Conférence rappée ! Une méthode à la fois instructive et ludique d’animer les activités scolaires. Il y a quelques jours, au lycée Blaise Diagne, devant une foule d’élèves, le rappeur Mohamed Simon Kouka leur a posé une série de questions sur Thierno Souleymane Baal et Cheikh Anta Diop. Les participants ayant fourni trois réponses correctes ont été récompensés par des prix en espèces. Si beaucoup ont peiné à évoquer trois éléments de la révolution Torodo, ils ont facilement cité les joueurs du Real Madrid ou du FC Barcelone.
‘’On connaît mieux l’histoire des autres que la nôtre’’, déplore Simon, saluant la présence du porte-parole du gouvernement, Amadou Moustapha Ndjeck Sarr, et des figures de la culture urbaine.
Cette initiative vise à sensibiliser les jeunes à l’histoire de leur pays. Il s’agit de réécrire notre récit national et de mettre en lumière les savants et héros noirs.
En partenariat avec le ministère de l’Éducation nationale, une tournée est organisée dans les lycées. ‘’On prétend que Victor Schœlcher a aboli l’esclavage en 1848, mais Thierno Souleymane Baal l’avait interdit dès 1776 grâce à la révolution Torodo menée avec Abdoul Kader Kane et Thierno Abbas. Soixante-douze ans les séparent’’, souligne M. Kouka. Celui-ci promeut également la Charte du Mandé (Charte de Kurukanfuga), codifiée par Soundjata Keïta au XIIIe siècle. ‘’L’ONU vante sa Déclaration universelle des Droits de l’homme de 1948, alors que l’Afrique possédait, dès 1236, une charte similaire’’, explique le rappeur entrepreneur.
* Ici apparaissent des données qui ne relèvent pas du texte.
Definition validateAccessRequest (allowUnenforceable : bool) (ar : AccessRequestV3) : result AccessRequestV3 :=
  let? ar := request_CheckAndSetDefaults ar in
  fail_if negb (uuid_Parse (request_GetName ar)) with BadParameter "invalid access request ID %q" [request_GetName ar];
  fail_if maxAccessRequestReasonSize <? len (ars_RequestReason (ar_Spec ar))
    with BadParameter "access request reason is too long, max %v bytes" [pretty maxAccessRequestReasonSize];
  fail_if maxAccessRequestReasonSize <? len (ars_ResolveReason (ar_Spec ar))
    with BadParameter "access request resolve reason is too long, max %v bytes" [pretty maxAccessRequestReasonSize];
  let l := Z.of_nat (length (GetAllRequestedResourceIDs ar)) in
  fail_if maxResourcesPerRequest <? l
    with BadParameter "access request contains too many resources (%v), max %v" [pretty l; pretty maxResourcesPerRequest];
  let? ids := validate_all_constraints allowUnenforceable (GetRequestedResourceAccessIDs ar) in
  Ok (SetRequestedResourceAccessIDs ids ar).

Definition ValidateAccessRequest : AccessRequestV3 -> result AccessRequestV3 := validateAccessRequest false.
End Validate.

(** ** Validation is idempotent *)

(** A list of roles that has been sorted and cleared of repetitions stays. *)
Lemma Deduplicate_NoDup l : NoDup l -> Deduplicate l = l.
Proof.
  intros Hn. unfold Deduplicate. assert (Hd : forall seen, (forall x, x ∈ l -> x ∉ seen) -> dedup_loop seen l = l).
  { induction Hn as [|x l Hx Hn IH]; intros seen Hs; [done|]. simpl.
    rewrite (proj2 (slices_Contains_false seen x)) by set_solver. f_equal. apply IH. set_solver. }
  destruct l as [|x [|y l]]; [done..|]. apply Hd. set_solver.
Qed.

Definition sorted_roles (l : list string) : list string := merge_sort at_most (Deduplicate l).

Lemma sorted_roles_idempotent l : sorted_roles (sorted_roles l) = sorted_roles l.
Proof.
  unfold sorted_roles. rewrite (Deduplicate_NoDup (merge_sort _ _)).
  - apply (StronglySorted_unique at_most); [apply (StronglySorted_merge_sort at_most)..|apply merge_sort_Permutation].
  - rewrite merge_sort_Permutation. apply NoDup_Deduplicate.
Qed.

Lemma sorted_roles_nil l : sorted_roles l = [] <-> l = [].
Proof.
  split; [|by intros ->]. intros E. destruct l as [|x l]; [done|].
  assert (Hx : x ∈ sorted_roles (x :: l)).
  { unfold sorted_roles. rewrite merge_sort_Permutation, elem_of_Deduplicate. by left. }
  rewrite E in Hx. by apply elem_of_nil in Hx.
Qed.

Section Idempotent.
Context `{MapOrder string} `{UUIDs}.

Lemma Metadata_check_ok m m' : Metadata_CheckAndSetDefaults m = Ok m' ->
  (forall v, Metadata_CheckAndSetDefaults
     {| md_Name := md_Name m'; md_Namespace := md_Namespace m'; md_Description := md_Description m'; md_Labels := md_Labels m'; md_Expires := md_Expires m';
        md_Revision := v |} =
   Ok {| md_Name := md_Name m'; md_Namespace := md_Namespace m'; md_Description := md_Description m'; md_Labels := md_Labels m'; md_Expires := md_Expires m';
        md_Revision := v |}) /\ md_Name m' = md_Name m /\ md_Revision m' = md_Revision m.
Proof.
  unfold Metadata_CheckAndSetDefaults. intros E. apply fail_if_ok in E as [Hn E]. apply rbind_ok in E as ([] & Hns & E).
  destruct (find _ _) eqn:Hf in E; [done|]. apply fail_if_ok in E as [Ho [= <-]]. simpl. split; [|done]. intros v.
  rewrite Hn. set (ns := if bool_decide (md_Namespace m = "") then _ else _) in *.
  assert (bool_decide (ns = "") = false) as -> by (unfold ns; by repeat case_bool_decide).
  rewrite Hns. simpl. rewrite Hf. unfold Origin in *. simpl. by rewrite Ho.
Qed.

Lemma constraints_ok allow l l' : validate_all_constraints allow l = Ok l' ->
  allow = false -> (forall b, validate_all_constraints b l' = Ok l') /\ length l' = length l.
Proof.
  intros E ->. revert l' E. induction l as [|r l IH]; intros l' E; simpl in E; [by injection E as <-|].
  apply rbind_ok in E as (r' & Hr & E). apply rbind_ok in E as (l1 & Hl & [= <-]).
  destruct (IH l1 Hl) as [Hv Hlen]. split; [|by simpl; rewrite Hlen]. intros b. simpl. rewrite Hv.
  assert (validate_constraints b r' = Ok r') as ->; [|done]. clear -Hr. unfold validate_constraints in *.
  destruct (GetConstraints r) as [rc|] eqn:Ec; [|injection Hr as <-; by rewrite Ec]. simpl in Hr.
  apply rbind_ok in Hr as (rc' & Hrc & Hr). apply rbind_ok in Hr as ([] & Hk & [= <-]). simpl.
  unfold constraints_CheckAndSetDefaults in Hrc. apply fail_if_ok in Hrc as [_ Hrc].
  destruct (con_Details rc) as [d|]; [|done]. apply rbind_ok in Hrc as ([] & Hd & [= <-]). simpl in *.
  rewrite andb_false_r. unfold constraints_CheckAndSetDefaults. simpl. rewrite Hd. simpl. by rewrite Hk.
Qed.

(** What the check leaves as it is, whatever its revision. *)
Record settled_request (r : AccessRequestV3) : Prop := {
  se_kind : ar_Kind r = KindAccessRequest;
  se_version : ar_Version r = V3;
  se_metadata v : let m := ar_Metadata (SetRevision v r) in Metadata_CheckAndSetDefaults m = Ok m;
  se_state : IsNone (GetState r) = false;
  se_reason : IsPending (GetState r) && negb (bool_decide (ars_ResolveReason (ar_Spec r) = "")) = false;
  se_annotations :
    IsPending (GetState r) && negb (bool_decide (size (ars_ResolveAnnotations (ar_Spec r)) = 0%nat)) = false;
  se_user : bool_decide (GetUser r = "") = false;
  se_roles : bool_decide (GetRoles r = []) && bool_decide (length (GetAllRequestedResourceIDs r) = 0%nat) = false;
  se_sorted : sorted_roles (GetRoles r) = GetRoles r;
  se_ids : bool_decide (length (ars_RequestedResourceIDs (ar_Spec r)) = 0%nat) &&
    bool_decide (0 < length (ars_RequestedResourceAccessIDs (ar_Spec r)))%nat = false;
}.
Lemma new_checker_may_review getUser getRole username ident c r :
  NewReviewPermissionChecker getUser getRole username ident = Ok c ->
  (may_review c r <-> user_may_review getRole (rpc_UserState c) r).
Proof.
  unfold NewReviewPermissionChecker. intros E. apply rbind_ok in E as (uls & _ & E).
  apply rbind_ok in E as (u & _ & E). apply push_reviews_spec in E as (Eu & Ha & Hd). simpl in Eu, Ha, Hd.
  assert (Hempty : forall expr role, ~ entry_matches ∅ expr role)
    by (intros expr role (ms & Hms & _); by rewrite lookup_empty in Hms).
  unfold may_review, user_may_review. rewrite Eu. setoid_rewrite directed_entry. setoid_rewrite Ha. setoid_rewrite Hd.
  unfold permission_context. rewrite Eu. split.
  - intros (Hn & Hden & Hall). split; [done|]. intros role Hr. specialize (Hden role Hr). specialize (Hall role Hr). naive_solver.
  - intros (Hn & Hall). split_and!; [done| |]; intros role Hr; destruct (Hall role Hr) as [Hx Hy]; naive_solver.
Qed.
End Permission.
(** A page read in a calm world. *)
Lemma collectPage_calm w l start : calm w -> kept_items w l -> (1 <= limit <= 16000)%Z ->
  exists w', collectPage limit start filter w = (w', Ok (page_requests filter limit [] (from_start start l))) /\
    calm w' /\ forall k, stored w' k = stored w k.
Proof.
  intros Hc [Hs Hl] Hlim. unfold collectPage.
  assert ((limit <? 1) = false) as -> by (apply Z.ltb_ge; lia). assert ((16000 <? limit) = false) as -> by (apply Z.ltb_ge; lia).
  set (params := {| ip_StartKey := _; ip_EndKey := _; ip_Descending := _; ip_Limit := _ |}).
  assert (Hz : IsZero (page_start start) = false) by (unfold page_start; case_bool_decide; [done|by apply NewKey_not_zero]).
  destruct (range_exact params w Hc Hz eq_refl eq_refl eq_refl) as (w' & l' & E & Hc' & Hst & Hs' & Hl').
  exists w'. split_and!; [|done..]. unfold mthen. rewrite E. unfold mret. do 3 f_equal. apply sorted_same; [done|by apply StronglySorted_filter|].
  intros i. unfold from_start. rewrite list_elem_of_filter, Hl', Hl.
  change (ip_StartKey params) with (page_start start). change (ip_EndKey params) with (RangeEnd requests_start).
  pose proof (page_start_at_most start). split; [|tauto]. intros (Hi & Ha & Hb). split_and!; [done..| |done].
  by etrans.
Qed.

Lemma all_pages_from n : forall w l start pre, calm w -> well_kept w -> kept_items w l -> (1 <= limit <= 16000)%Z ->
  omap (matching filter) l = (pre ++ omap (matching filter) (from_start start l))%list ->
  (length (omap (matching filter) (from_start start l)) < n)%nat ->
  exists w', all_pages n start w = (w', Ok (omap (matching filter) (from_start start l))) /\ calm w' /\
    forall k, stored w' k = stored w k.
Proof.
  induction n as [|n IH]; intros w l start pre Hc Hw Hk Hlim Hpre Hlen; [lia|]. cbn [all_pages]. unfold mthen at 1.
  destruct (collectPage_calm w l start Hc Hk Hlim) as (w1 & -> & Hc1 & Hst1).
  pose proof (page_requests_spec filter (Z.to_nat limit) (from_start start l) [] ltac:(simpl; lia)) as Hp.
  rewrite Z2Nat.id in Hp by lia. rewrite Hp. clear Hp.
  set (s := omap (matching filter) (from_start start l)) in *. set (k := (Z.to_nat limit - length _)%nat).
  assert (Hkl : (1 <= k)%nat) by (unfold k; simpl; lia). rewrite app_nil_l.
  assert (Hsplit : s = (take k s ++ drop k s)%list) by (by rewrite take_drop). destruct (drop k s) as [|x post] eqn:Ed.
  - simpl. rewrite app_nil_r in Hsplit. rewrite <- Hsplit. by exists w1.
  - assert (Hpre' : omap (matching filter) l = ((pre ++ take k s) ++ x :: post)%list) by (by rewrite <- app_assoc, <- Hsplit).
    destruct (from_start_next w l _ _ _ Hw Hk Hpre') as [Hnext Hx]. unfold next_of. rewrite bool_decide_false by done.
    destruct (IH w1 l (request_GetName x) (pre ++ take k s)%list) as (w2 & E2 & Hc2 & Hst2).
    + done.
    + by apply (well_kept_same w).
    + destruct Hk as [Hk1 Hk2]. split; [done|]. intros i. by rewrite Hk2, Hst1.
    + done.
    + by rewrite Hnext.
    + rewrite Hnext. apply (f_equal length) in Ed. rewrite length_drop in Ed. cbn [length] in Ed |- *. lia.
    + exists w2. rewrite Hnext in E2. unfold mthen. rewrite E2. unfold mret. rewrite <- Hsplit. split_and!; [done..|]. intros k'. by rewrite Hst2.
Qed.

(** Page after page, every request the filter lets through comes once, in the order of the names. *)
Lemma all_pages_complete w l : calm w -> well_kept w -> kept_items w l -> (1 <= limit <= 16000)%Z ->
  exists w', all_pages (S (length (omap (matching filter) l))) "" w = (w', Ok (omap (matching filter) l)) /\ calm w' /\
    forall k, stored w' k = stored w k.
Proof.
  intros Hc Hw Hk Hlim. pose proof (from_start_first w l Hk) as Hf.
  destruct (all_pages_from (S (length (omap (matching filter) l))) w l "" [] Hc Hw Hk Hlim) as (w' & E & ?); rewrite ?Hf; [done|lia|].
  exists w'. by rewrite Hf in E.
Qed.

Lemma kept_items_exist w : calm w -> exists l w', calm w' /\ (forall k, stored w' k = stored w k) /\ kept_items w l.
Proof.
  intros Hc. destruct (range_exact {| ip_StartKey := requests_start; ip_EndKey := RangeEnd requests_start;
    ip_Descending := false; ip_Limit := NoLimit |} w Hc) as (w' & l & _ & Hc' & Hst & Hs & Hl); [done..|].
  by exists l, w'.
Qed.

Lemma in_requests name : at_most (k_s requests_start) (k_s (accessRequestKey name)) /\
  at_most (k_s (accessRequestKey name)) (k_s (RangeEnd requests_start)).
Proof.
  rewrite accessRequestKey_text. change (k_s requests_start) with request_prefix. split.
  - unfold at_most. rewrite <- (str_app_nil_r request_prefix) at 1. rewrite str_compare_same. by destruct name.
  - apply at_most_cases. right. apply (RangeEnd_prefix requests_start); [done|done|]. apply HasPrefix_true. by eexists.
Qed.

Lemma matching_item w l i r : well_kept w -> kept_items w l -> i ∈ l -> matching filter i = Some r ->
  stored w (k_s (i_Key i)) = Some i /\ k_s (i_Key i) = k_s (accessRequestKey (request_GetName r)).
Proof.
  intros Hw [_ Hl] Hi (Hp & Hd & _)%matching_ok. apply Hl in Hi as (Hs & _). split; [done|]. by apply (wk_placed _ Hw).
Qed.

Lemma matching_sorted w l : well_kept w -> kept_items w l ->
  StronglySorted (fun r s => before (k_s (accessRequestKey (request_GetName r))) (k_s (accessRequestKey (request_GetName s))))
    (omap (matching filter) l).
Proof.
  intros Hw Hk. assert (Hin : forall i r, i ∈ l -> matching filter i = Some r -> k_s (i_Key i) = k_s (accessRequestKey (request_GetName r)))
    by (intros i r Hi Hm; by eapply matching_item).
  destruct Hk as [Hs _]. induction Hs as [|i l Hs IH Hi]; [constructor|]. rewrite omap_matching_cons.
  assert (IH' := IH (fun j r Hj => Hin j r (list_elem_of_further _ _ _ Hj))). destruct (matching filter i) as [r|] eqn:Hm; [|done].
  constructor; [done|]. apply Forall_forall. intros s (j & Hj & Hmj)%list_elem_of_omap. rewrite Forall_forall in Hi. specialize (Hi j Hj).
  rewrite <- (Hin i r) by first [by left | done]. rewrite <- (Hin j s) by first [by right | done]. done.
Qed.

Lemma matching_elem w l req : well_kept w -> kept_items w l -> req ∈ omap (matching filter) l <->
  filter req = true /\ exists item, is_params item = true /\ k_s (i_Key item) = k_s (accessRequestKey (request_GetName req)) /\
    stored w (k_s (accessRequestKey (request_GetName req))) = Some item /\ itemToAccessRequest item = Ok req.
Proof.
  intros Hw Hk. rewrite list_elem_of_omap. split.
  - intros (i & Hi & Hm). destruct (matching_item _ _ _ _ Hw Hk Hi Hm) as [Hs Hkey]. apply matching_ok in Hm as (Hp & Hd & Hf).
    split; [done|]. exists i. rewrite <- Hkey. done.
  - intros (Hf & i & Hp & Hkey & Hs & Hd). exists i. split.
    + apply Hk. rewrite Hkey. split; [done|]. apply in_requests.
    + unfold matching. by rewrite Hp, Hd, Hf.
Qed.
End Pages.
L’objectif est d’enseigner aux élèves les valeurs de cette charte et celles incarnées par des figures historiques comme Abu Bakr II. Ce dernier, précise Simon, aurait foulé le sol américain avant même la naissance du père de Christophe Colomb. ‘’Un explorateur parti des rives de la Gambie aurait atteint l’Amérique vers 1311-1312, selon les travaux du professeur Pathé Diagne’’, affirme-t-il. Une démarche visant à décoloniser le savoir.
‘’Notre partenariat avec le ministère consiste à restituer la vérité historique avec une perspective africaine. Actuellement, l’enseignement privilégie le prisme occidental. Ces récits figurent dans les manuels, mais relégués en fin de programme, ils restent méconnus des élèves. Aujourd’hui, interrogez-les sur Mao Tsé-toung, l’ère Meiji ou l’Empire ottoman : ils répondront. Mais qu’en est-il du Cayor, de l’éclatement du Jolof ou du Walo ?’’, interroge M. Kouka.
Il appelle à une refonte des programmes scolaires et des manuels pour adopter une perspective africaine. ‘’Nous collaborons avec le ministère pour réviser les curricula. Ils ont d’ailleurs initié cette démarche via le programme Nite’’.
Simon évoque aussi une possible suppression du baccalauréat : ‘’Le ministre Guirassy envisage son abolition. Après avoir observé des systèmes éducatifs à l’étranger, nous constatons que l’apprentissage par cœur – comme ces étudiants de la corniche – est dépassé. Le monde a évolué.’’
Après les lycées Seydou Nourou Tall et Blaise Diagne, la tournée s’étendra à huit universités avec le professeur Abdou Rahman Diouf. Simon et son équipe sont également attendus à la Sorbonne, à Paris.